Sam Walton built the greatest retail empire in history by steadfastly holding true to his vision of making profits by bringing low prices to the masses. A flinty workaholic obsessed with his stores at the expense of his personal life, Walton developed a ruthlessly efficient strategy that enabled Wal-Mart to surpass Sears, outsmart Kmart, and crush small-town mom-and-pop stores. He revolutionized retailing by creating innovative information and distribution systems that were years ahead of the competition.

By encouraging employees to become shareholders in his company, and through the sheer force of his charismatic personality, Walton created a corporate culture unlike any other. So complete was Walton's power over employees that even when he threatened to shut down stores or fire workers to keep unions out, he could win people's trust with promises to treat them better. Wal-Mart workers still pledge to work harder and better by uttering the phrase "So help me Sam."

Meanwhile, back on Main Street, Wal-Mart's unmatched success has raised troubling questions about the company's impact on communities and its treatment of workers. Activists have been waging increasingly impassioned campaigns to keep the colossus from invading towns and suburbs and threatening local businesses. Thousands of miles away, some of Wal-Mart's suppliers have been caught using child labor, and pitchwoman Kathie Lee Gifford has become embroiled in a national controversy over her line of clothing.

Bob Ortega, a veteran Wall Street Journal reporter who has covered Wal-Mart more extensively than perhaps any other writer, has investigated Wal-Mart and the way it does business. He shows how the company's relentless bottom-line mentality has been both a boon and a bane to workers and their communities. In this balanced and thorough work of business history, Bob Ortega tells a remarkable success story that illustrates the glory as well as the underbelly of American capitalism. Ultimately, In Sam We Trust raises important questions about the social responsibility of America's most powerful corporations.


Editorial Reviews

Amazon.com Review

In In Sam We Trust, investigative journalist Bob Ortega exposes the underside of Wal-Mart and defrocks Sam Walton, the founder of the retailing mammoth. Ortega chronicles Walton's rise from a backwater retailer in Arkansas to one of the richest men in the country. While Walton carefully crafted a public image as a regular guy who drove a pickup and wore a name tag at his stores, Ortega paints a different picture of a two-faced and ruthless invader of small-town America. Walton was so stingy that his chain was last among major retailers in charity donations in terms of percentage of earnings. He hurt the downtowns of many communities by building Wal-Marts on the outskirts and capturing up to 75 percent of his sales from the preexisting stores. The late billionaire was obsessed with profits and cutting costs. He pioneered temporary help--a third of Wal-Mart's employees are part-time and the average worker only earns about $7.50 an hour. Even while making a big media splash with a "Buy American" program in the 1980s, Walton quietly expanded his company's Hong Kong staff and continued to import apparel made by cheap child labor in the Third World.

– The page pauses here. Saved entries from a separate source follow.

(* ===== verification/SimCardTheorems.v ===== *)
(** The commands for the card, the channels, the number of the subscriber and
    the slots: what is sent, byte by byte, and what is told of the answers. *)
From stdpp Require Import gmap.
From S2P Require Import Prelude RilDef Text Base64 WaitList Network Rcm Handler Layout RilData MccTable SimPackets SimPin SimPinTheorems SimIo SimCardPackets SimCard SimTheorems SimStatusTheorems.

(** ** What an answer is *)

(** an answer with the identifier [id] and the error [e] of the modem *)
Definition answer_header (hdr : list Z) (id e : Z) : Prop := response_header hdr e ∧ rd16 hdr off_id = Ok id.
Lemma when_id_here {A} ids (out : A) hdr id body f : lenZ hdr = 4 ∨ 4 < lenZ hdr → rd16 hdr off_id = Ok id → id ∈ ids → when_id ids out (Some (hdr ++ body)) f = f (hdr ++ body).
Proof.
  intros Hl Hid Hin. unfold when_id. assert (rd16 (hdr ++ body) off_id = Ok id) as ->.
  { unfold rd16, off_id in *. rewrite !rd_app_l by lia. exact Hid. }
  cbn [mbind res_bind]. by rewrite bool_decide_eq_true_2.
Qed.
Lemma success_code hdr id body : answer_header hdr id 0 → Rcm.GetErrorCode (Some (hdr ++ body)) = Ok RIL_E_SUCCESS.
Proof. intros [H _]. by rewrite (response_code _ _ _ H). Qed.
Lemma parameters hdr body : lenZ hdr = sizeof_RCM_HEADER → param_length (Some (hdr ++ body)) = Ok (lenZ body).
Proof.
  intros Hh. unfold param_length, Rcm.GetParameterLength. rewrite lenZ_app, Hh. pose proof (lenZ_nonneg body).
  destruct (Z.ltb_spec sizeof_RCM_HEADER (sizeof_RCM_HEADER + lenZ body)); f_equal; lia.
Qed.
(** a length that is true is told *)
Lemma told_here hdr body max n : lenZ hdr = sizeof_RCM_HEADER → n <= max → n + 2 <= lenZ body → told_length (Some (hdr ++ body)) max n = Ok n.
Proof.
  intros Hh Hm Hn. unfold told_length. rewrite (parameters _ _ Hh). cbn [mbind res_bind]. replace (max <? n) with false by lia.
  by replace (lenZ body - 2 <? n) with false by lia.
Qed.
Lemma hex_text_of p n : 0 < n <= lenZ p → bytes_ok p → hex_text p n = Ok (Some (hex_of (take (Z.to_nat n) p))).
Proof.
  intros Hn Hp. unfold hex_text. rewrite Value2HexString_zeros by lia. cbn [mbind res_bind fst snd]. replace (2 * n =? -1) with false by lia.
  replace (n * 2 + 1 - 2 * n) with 1 by lia. cbn [fmap option_fmap option_map]. do 2 f_equal. change (fill 1 0) with [0]. apply cstr_app.
  apply nonul_hex_of. by apply Forall_take.
Qed.
Lemma drop_hdr (hdr x : list Z) (n : nat) : length hdr = n → drop n (hdr ++ x) = x.
Proof. intros <-. by rewrite drop_app_length. Qed.

(** ** Commands on the basic channel *)

(** the packet of a command: the class carries the channel, the data are followed by as many zeros *)
Definition apdu_frame (token : Z) (r : SimAPDU) (data : list Z) : list Z :=
  header_bytes SIT_TRANSMIT_SIM_APDU_BASIC (sizeof_apdu_basic_req + 2 * lenZ data) token ++ le32 (u32 (m_nSessionid r)) ++ le16 (sizeof_sim_apdu + lenZ data) ++
  [Z.land (apdu_class r) 255; Z.land (m_nInstruction r) 255; Z.land (m_apduP1 r) 255; Z.land (m_apduP2 r) 255; Z.land (m_apduP3 r) 255] ++ padded (2 * lenZ data) data.
(** a command with [data] *)
Definition apdu_command (r : SimAPDU) (data : list Z) : Prop :=
  bytes_ok data ∧ sizeof_sim_apdu + lenZ data <= MAX_APDU_LEN ∧ apdu_text r = match data with [] => None | _ => Some (hex_of data) end.
Lemma apdu_packet t r data : apdu_command r data →
  BuildSimTransmitApduBasic t (m_nSessionid r) (apdu_class r) (m_nInstruction r) (m_apduP1 r) (m_apduP2 r) (m_apduP3 r) (apdu_text r) =
    Ok (Some (apdu_frame (GetNext t).1 r data), (GetNext t).2).
Proof.
  intros (Hb & Hl & Ht). unfold sizeof_sim_apdu, MAX_APDU_LEN in Hl. pose proof (lenZ_nonneg data) as Hn. unfold BuildSimTransmitApduBasic. rewrite Ht. clear Ht.
  assert (sizeof_apdu_basic_req + match match data with [] => None | _ => Some (hex_of data) end with Some s => lenZ s | None => 0 end = 23 + 2 * lenZ data) as ->
    by (destruct data; [done|by rewrite lenZ_hex_of]).
  assert (fill (23 + 2 * lenZ data) 0 = concat [fill 12 0; fill 4 0; fill 2 0; [0]; [0]; [0]; [0]; [0]; fill (2 * lenZ data) 0]) as ->.
  { cbn [concat]. rewrite app_nil_r. unfold fill. rewrite Z2Nat.inj_add, replicate_add by lia. done. }
  rewrite header_chunk by done. cbn [mbind res_bind fst snd].
  rewrite (wrn_chunk _ 1%nat (fill 4 0)) by done. cbn [mbind res_bind]. rewrite (wrn_chunk _ 2%nat (fill 2 0)) by done. cbn [mbind res_bind].
  rewrite (wr_chunk _ 3%nat 0) by done. cbn [mbind res_bind]. rewrite (wr_chunk _ 4%nat 0) by done. cbn [mbind res_bind].
  rewrite (wr_chunk _ 5%nat 0) by done. cbn [mbind res_bind]. rewrite (wr_chunk _ 6%nat 0) by done. cbn [mbind res_bind].
  rewrite (wr_chunk _ 7%nat 0) by done. cbn [mbind res_bind]. cbn [list_insert insert].
  unfold apdu_frame. change sizeof_apdu_basic_req with 23.
  destruct data as [|b data].
  - cbn [mbind res_bind fst snd]. rewrite (wrn_chunk _ 2%nat (le16 sizeof_sim_apdu)) by done. cbn [mbind res_bind]. done.
  - set (d := b :: data) in *. destruct (hex_of d) as [|c s] eqn:Eh; [by apply (f_equal length) in Eh|]. rewrite <- Eh.
    assert (apdu_bytes (hex_of d) = Ok (padded (2 * lenZ d) d, lenZ d)) as ->.
    { unfold apdu_bytes. rewrite lenZ_hex_of. rewrite HexString2Value_hex_of by (done || (rewrite lenZ_fill by lia; lia)). cbn [mbind res_bind fst snd as_buffer default from_option].
      unfold id, padded, fill. rewrite drop_replicate. do 5 f_equal. unfold lenZ. lia. }
    cbn [mbind res_bind fst snd]. unfold MAX_APDU_LEN, sizeof_sim_apdu. replace (16384 <? lenZ d + 5) with false by lia.
    assert (rdn (padded (2 * lenZ d) d) 0 (lenZ d) = Ok d) as ->.
    { rewrite rdn_ok by (try rewrite lenZ_padded; lia). unfold padded. change (Z.to_nat 0) with 0%nat. rewrite drop_0, take_app_length' by (unfold lenZ; lia). done. }
    cbn [mbind res_bind]. rewrite (wrn_padded _ 8%nat d (2 * lenZ d)) by (done || lia). cbn [mbind res_bind list_insert insert fst snd].
    rewrite (wrn_chunk _ 2%nat (le16 5)) by done. cbn [mbind res_bind list_insert insert]. unfold u16. rewrite Z.mod_small by (change (2 ^ 16) with 65536; lia).
    cbn [concat]. rewrite app_nil_r. done.
Qed.

(** no data, or their text *)
Lemma text_or_none (data : list Z) :
  data = [] ∧ match data with [] => None | _ => Some (hex_of data) end = None ∨ 0 < lenZ data ∧ match data with [] => None | _ => Some (hex_of data) end = Some (hex_of data).
Proof. destruct data as [|b d]; [by left|right]. split; [|done]. rewrite lenZ_cons. pose proof (lenZ_nonneg d). lia. Qed.
Section basic.
Context (hdr data : list Z) (sw1 sw2 : Z).
Hypothesis Hh : answer_header hdr SIT_TRANSMIT_SIM_APDU_BASIC 0.
Hypothesis Hb : bytes_ok data.
Hypothesis Hl : lenZ data + 2 <= MAX_APDU_LEN.
Let body := le16 (lenZ data + 2) ++ data ++ [sw1; sw2].
Local Abbreviation frame := (hdr ++ body).
Lemma basic_hdr : lenZ hdr = 12.
Proof. destruct Hh as [ [H _] _]. exact H. Qed.
Lemma basic_here {A} (out : A) f : when_id [SIT_TRANSMIT_SIM_APDU_BASIC] out (Some frame) f = f frame.
Proof. destruct Hh as [_ Hid]. apply (when_id_here _ _ _ SIT_TRANSMIT_SIM_APDU_BASIC); [rewrite basic_hdr; lia|exact Hid|by left]. Qed.
Lemma basic_length : basic_GetApduLength (Some frame) = Ok (lenZ data + 2).
Proof.
  pose proof (lenZ_nonneg data). unfold MAX_APDU_LEN in Hl. unfold basic_GetApduLength. rewrite basic_here. unfold body.
  rewrite (rd16_le16 hdr (lenZ data + 2) _ 12) by (apply basic_hdr || lia). cbn [mbind res_bind]. apply (told_here hdr body); [apply basic_hdr|done|].
  unfold body. rewrite !lenZ_app. change (lenZ (le16 (lenZ data + 2))) with 2. change (lenZ [sw1; sw2]) with 2. lia.
Qed.
Lemma basic_words : frame.[14 + lenZ data] = Ok sw1 ∧ frame.[14 + lenZ data + 1] = Ok sw2.
Proof.
  unfold body. split.
  - replace (hdr ++ le16 (lenZ data + 2) ++ data ++ [sw1; sw2]) with ((hdr ++ le16 (lenZ data + 2) ++ data) ++ sw1 :: [sw2]) by by rewrite <- !app_assoc.
    apply rd_at. rewrite !lenZ_app, basic_hdr. change (lenZ (le16 (lenZ data + 2))) with 2. lia.
  - replace (hdr ++ le16 (lenZ data + 2) ++ data ++ [sw1; sw2]) with ((hdr ++ le16 (lenZ data + 2) ++ data ++ [sw1]) ++ sw2 :: []) by by rewrite <- !app_assoc.
    apply rd_at. rewrite !lenZ_app, basic_hdr. change (lenZ (le16 (lenZ data + 2))) with 2. change (lenZ [sw1]) with 1. lia.
Qed.
Lemma basic_word_here k v : frame.[14 + (lenZ data + 2) - k] = Ok v → basic_word (Some frame) k = Ok v.
Proof. intros Hv. unfold basic_word. rewrite basic_here, basic_length. cbn [mbind res_bind]. pose proof (lenZ_nonneg data). by replace (2 <=? lenZ data + 2) with true by lia. Qed.
Lemma basic_response : BuildSimTransmitApduBasicResponse (lenZ data + 2) (Some frame) =
  Ok (Some {| io_sw1 := sw1; io_sw2 := sw2; simResponse := match data with [] => None | _ => Some (hex_of data) end |}).
Proof.
  unfold BuildSimTransmitApduBasicResponse. rewrite basic_here. cbn [mbind res_bind].
  assert ((if 2 <? lenZ data + 2 then t ← hex_text (drop 14 frame) (lenZ data + 2 - 2); Ok (match t with Some t => Some (Some t) | None => None end) else Ok (Some None))
    = Ok (Some (match data with [] => None | _ => Some (hex_of data) end))) as ->.
  { destruct (text_or_none data) as [ [E ->]|[Hpos ->] ]; [by rewrite E|].
    replace (2 <? lenZ data + 2) with true by lia. replace (lenZ data + 2 - 2) with (lenZ data) by lia.
    assert (drop 14 frame = data ++ [sw1; sw2]) as ->.
    { unfold body. rewrite app_assoc. apply drop_hdr. rewrite length_app. pose proof basic_hdr as E. unfold lenZ in E. cbn. lia. }
    unfold hex_text. rewrite Value2HexString_zeros by (rewrite ?lenZ_app; change (lenZ [sw1; sw2]) with 2; lia). cbn [mbind res_bind fst snd].
    replace (2 * lenZ data =? -1) with false by lia. replace (lenZ data * 2 + 1 - 2 * lenZ data) with 1 by lia. cbn [fmap option_fmap option_map mbind res_bind].
    rewrite take_app_length' by (unfold lenZ; lia). change (fill 1 0) with [0]. rewrite cstr_app by by apply nonul_hex_of. done. }
  cbn [mbind res_bind]. destruct basic_words as [H1 H2]. replace (14 + (lenZ data + 2) - 2) with (14 + lenZ data) by lia.
  replace (14 + (lenZ data + 2) - 1) with (14 + lenZ data + 1) by lia. by rewrite H1, H2.
Qed.
End basic.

But, as Ortega points out, Walton was also a retailing visionary. He saw opportunity long before others and was the first to go big with discount stores in smaller cities and towns. All the while, he stuck to his formula of offering the lowest possible prices and profiting from vast sales volumes. He invested early in computers and satellite communications for his stores. And he raced past competitors such as Sears and Kmart with an incredibly lean and fast distribution system. Ortega, who took a leave from the staff of the Wall Street Journal to write this book, pursued Walton's legacy across America to town squares such as Steamboat Springs, Colorado, which finally succumbed to Wal-Mart, and Greenfield, Massachusetts, where activists blocked the store. He interviewed hundreds of people including many former and top Wal-Mart officials. Ortega even hunts down Wal-Mart's suppliers in Central America to document the exploitation of children in clothing factories. In Sam We Trust is an important work about a man who changed the face of retailing, for better and worse. --Dan Ring

From Publishers Weekly

It's fun when a talented reporter tries to cut someone he doesn't care for down to size, and that's exactly what the Wall Street Journal's Ortega does here. "It's not hard to picture Sam Walton as a Victor Frankenstein," he writes of his late, multibillionaire subject, "snatching ideas from other businesses as if they were body parts...and setting into lurching motion a creation that would enthrall his business counterparts, but that many others would come to regard as a monster." But beyond his dislike of Wal-Mart and Wal-Mart executives past and present (whom he accuses of engaging in unfair labor practices, paying near minimum wage salaries and driving manufacturers out of the country), Ortega has unearthed new information. For example, it appears that Walton's decision to call his employees "associates" and to offer them profit sharing and stock options was made, in part, to help stave off unionization. Although Ortega does an excellent job of providing a context for Wal-Mart's remarkable rise to becoming the nation's largest retailer, the book takes on the feel of a one-sided fight because virtually no one in a position of authority at the company would talk to him. Still, Wal-Mart, as one of the nation's largest booksellers, could get the last laugh: Will it carry Ortega's book upon publication? Author tour.
Copyright 1998 Reed Business Information, Inc.

Product Details

  • Hardcover: 384 pages
  • Publisher: Crown Business; 1 edition (October 20, 1998)
  • Language: English
  • ISBN-10: 0812963776
  • ISBN-13: 978-0812963779
  • Product Dimensions: 9.3 x 6.3 x 1.4 inches
  • Shipping Weight: 1.8 pounds
  • Average Customer Review: 3.7 out of 5 stars  See all reviews (19 customer reviews)
  • Amazon Best Sellers Rank: #1,033,416 in Books (See Top 100 in Books)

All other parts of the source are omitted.